== TASK TO CARRY OUT ==
Please quote exactly the lines below from the line containing "Definition atomic_set (expected" to the line containing "Modify index f (Ret tt).", both lines included, and nothing else.

== GIVEN RECORDS ==
(** Modelled from the spec: [InflatedHeader::set_object_id]. *)
Definition set_object_id (id : Z) (ih : InflatedHeader) : InflatedHeader :=
  mkInflatedHeader id (handle_ ih) (owner_id_ ih) (rec_lock_count_ ih) (mark_ ih).

(** Modelled from the spec: [InflatedHeader::set_handle]. *)
Definition set_handle (handle : Z) (ih : InflatedHeader) : InflatedHeader :=
  mkInflatedHeader (object_id_ ih) handle (owner_id_ ih) (rec_lock_count_ ih) (mark_ ih).

(** Modelled from the spec: [InflatedHeader::initialize_mutex]; the mutex
    starts out owned by [thread_id], [count] times over. *)
Definition initialize_mutex (thread_id count : Z) (ih : InflatedHeader) : InflatedHeader :=
  mkInflatedHeader (object_id_ ih) (handle_ ih) thread_id count (mark_ ih).

(** Modelled from the spec: [InflatedHeader::mark]. *)
Definition mark (which : Z) (ih : InflatedHeader) : InflatedHeader :=
  mkInflatedHeader (object_id_ ih) (handle_ ih) (owner_id_ ih) (rec_lock_count_ ih) which.

(** *** Programs over the shared header

    The header of the object is shared with the other threads, so a function
    of the source is embedded as the tree of its atomic actions; what the
    other threads do between two of them is the interpreter's business. *)

Inductive Lock := inflation_lock_ | contention_lock_.

#[global] Instance Lock_eq_dec : EqDecision Lock.
Proof. solve_decision. Defined.

Inductive Prog (A : Type) : Type :=
| Ret (a : A)
| Spin                                                 (* the loop goes on *)
| Load (k : HeaderWord → Prog A)                       (* obj->header *)
| Cas (expected new : HeaderWord) (k : bool → Prog A)  (* header.atomic_set *)
| Allocate (k : nat → Prog A)               (* inflated_headers_->allocate *)
| Lookup (index : nat) (k : option InflatedHeader → Prog A)
| Modify (index : nat) (f : InflatedHeader → InflatedHeader) (k : Prog A)
| Acquire (l : Lock) (k : Prog A)
| Release (l : Lock) (k : Prog A)
| LockMutex (index : nat) (thread_id : Z) (timed interrupt : bool)
    (k : LockStatus → Prog A).

Arguments Ret {A} a.
Arguments Spin {A}.
Arguments Load {A} k.
Arguments Cas {A} expected new k.
Arguments Allocate {A} k.
Arguments Lookup {A} index k.
Arguments Modify {A} index f k.
Arguments Acquire {A} l k.
Arguments Release {A} l k.
Arguments LockMutex {A} index thread_id timed interrupt k.

Fixpoint bind {A B} (p : Prog A) (k : A → Prog B) : Prog B :=
  match p with
  | Ret a => k a
  | Spin => Spin
  | Load c => Load (λ h, bind (c h) k)
  | Cas e n c => Cas e n (λ ok, bind (c ok) k)
  | Allocate c => Allocate (λ i, bind (c i) k)
  | Lookup i c => Lookup i (λ r, bind (c r) k)
  | Modify i f c => Modify i f (bind c k)
  | Acquire l c => Acquire l (bind c k)
  | Release l c => Release l (bind c k)
  | LockMutex i t timed intr c => LockMutex i t timed intr (λ s, bind (c s) k)
  end.

Declare Scope prog_scope.
Delimit Scope prog_scope with prog.
Notation "x ← y ; z" := (bind y (λ x, z))
  (at level 20, y at level 100, z at level 200, only parsing) : prog_scope.
Notation "x ;; z" := (bind x (λ _, z))
  (at level 100, z at level 200, only parsing, right associativity) : prog_scope.
Local Open Scope prog_scope.

Section Inflation.
Context `{OOP : Oop}.

(** The owner and the recursion count a thin lock's auxiliary word encodes:
    [aux_word >> cAuxLockTIDShift] and [aux_word & cAuxLockRecCountMask]. *)
Definition lock_owner (h : HeaderWord) : Z := Z.shiftr (aux_word h) cAuxLockTIDShift.

Definition lock_count (h : HeaderWord) : Z := Z.land (aux_word h) cAuxLockRecCountMask.

(** Modelled from the spec: [InflatedHeader::update]; the record absorbs the
    meaning the header had: the id of an Identity header, the owner and the
    recursion count of a thin lock, the handle of a Handle header. *)
Definition update (h : HeaderWord) (ih : InflatedHeader) : InflatedHeader :=
  match meaning h with
  | eAuxWordEmpty => mkInflatedHeader 0 0 0 0 (mark_ ih)
  | eAuxWordObjID => mkInflatedHeader (aux_word h) 0 0 0 (mark_ ih)
  | eAuxWordLock => mkInflatedHeader 0 0 (lock_owner h) (lock_count h) (mark_ ih)
  | eAuxWordHandle => mkInflatedHeader 0 (aux_word h) 0 0 (mark_ ih)
  | eAuxWordInflated => ih
  end.

Definition load : Prog HeaderWord := Load Ret.
Definition atomic_set (expected new : HeaderWord) : Prog bool := Cas expected new Ret.
Definition allocate : Prog nat := Allocate Ret.
Definition lookup_header (index : nat) : Prog (option InflatedHeader) := Lookup index Ret.
Definition modify (index : nat) (f : InflatedHeader → InflatedHeader) : Prog unit :=
  Modify index f (Ret tt).
Definition acquire (l : Lock) : Prog unit := Acquire l (Ret tt).
Definition release (l : Lock) : Prog unit := Release l (Ret tt).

== RESULT FOR THIS TASK ==
Definition atomic_set (expected new : HeaderWord) : Prog bool := Cas expected new Ret.
Definition allocate : Prog nat := Allocate Ret.
Definition lookup_header (index : nat) : Prog (option InflatedHeader) := Lookup index Ret.
Definition modify (index : nat) (f : InflatedHeader → InflatedHeader) : Prog unit :=
  Modify index f (Ret tt).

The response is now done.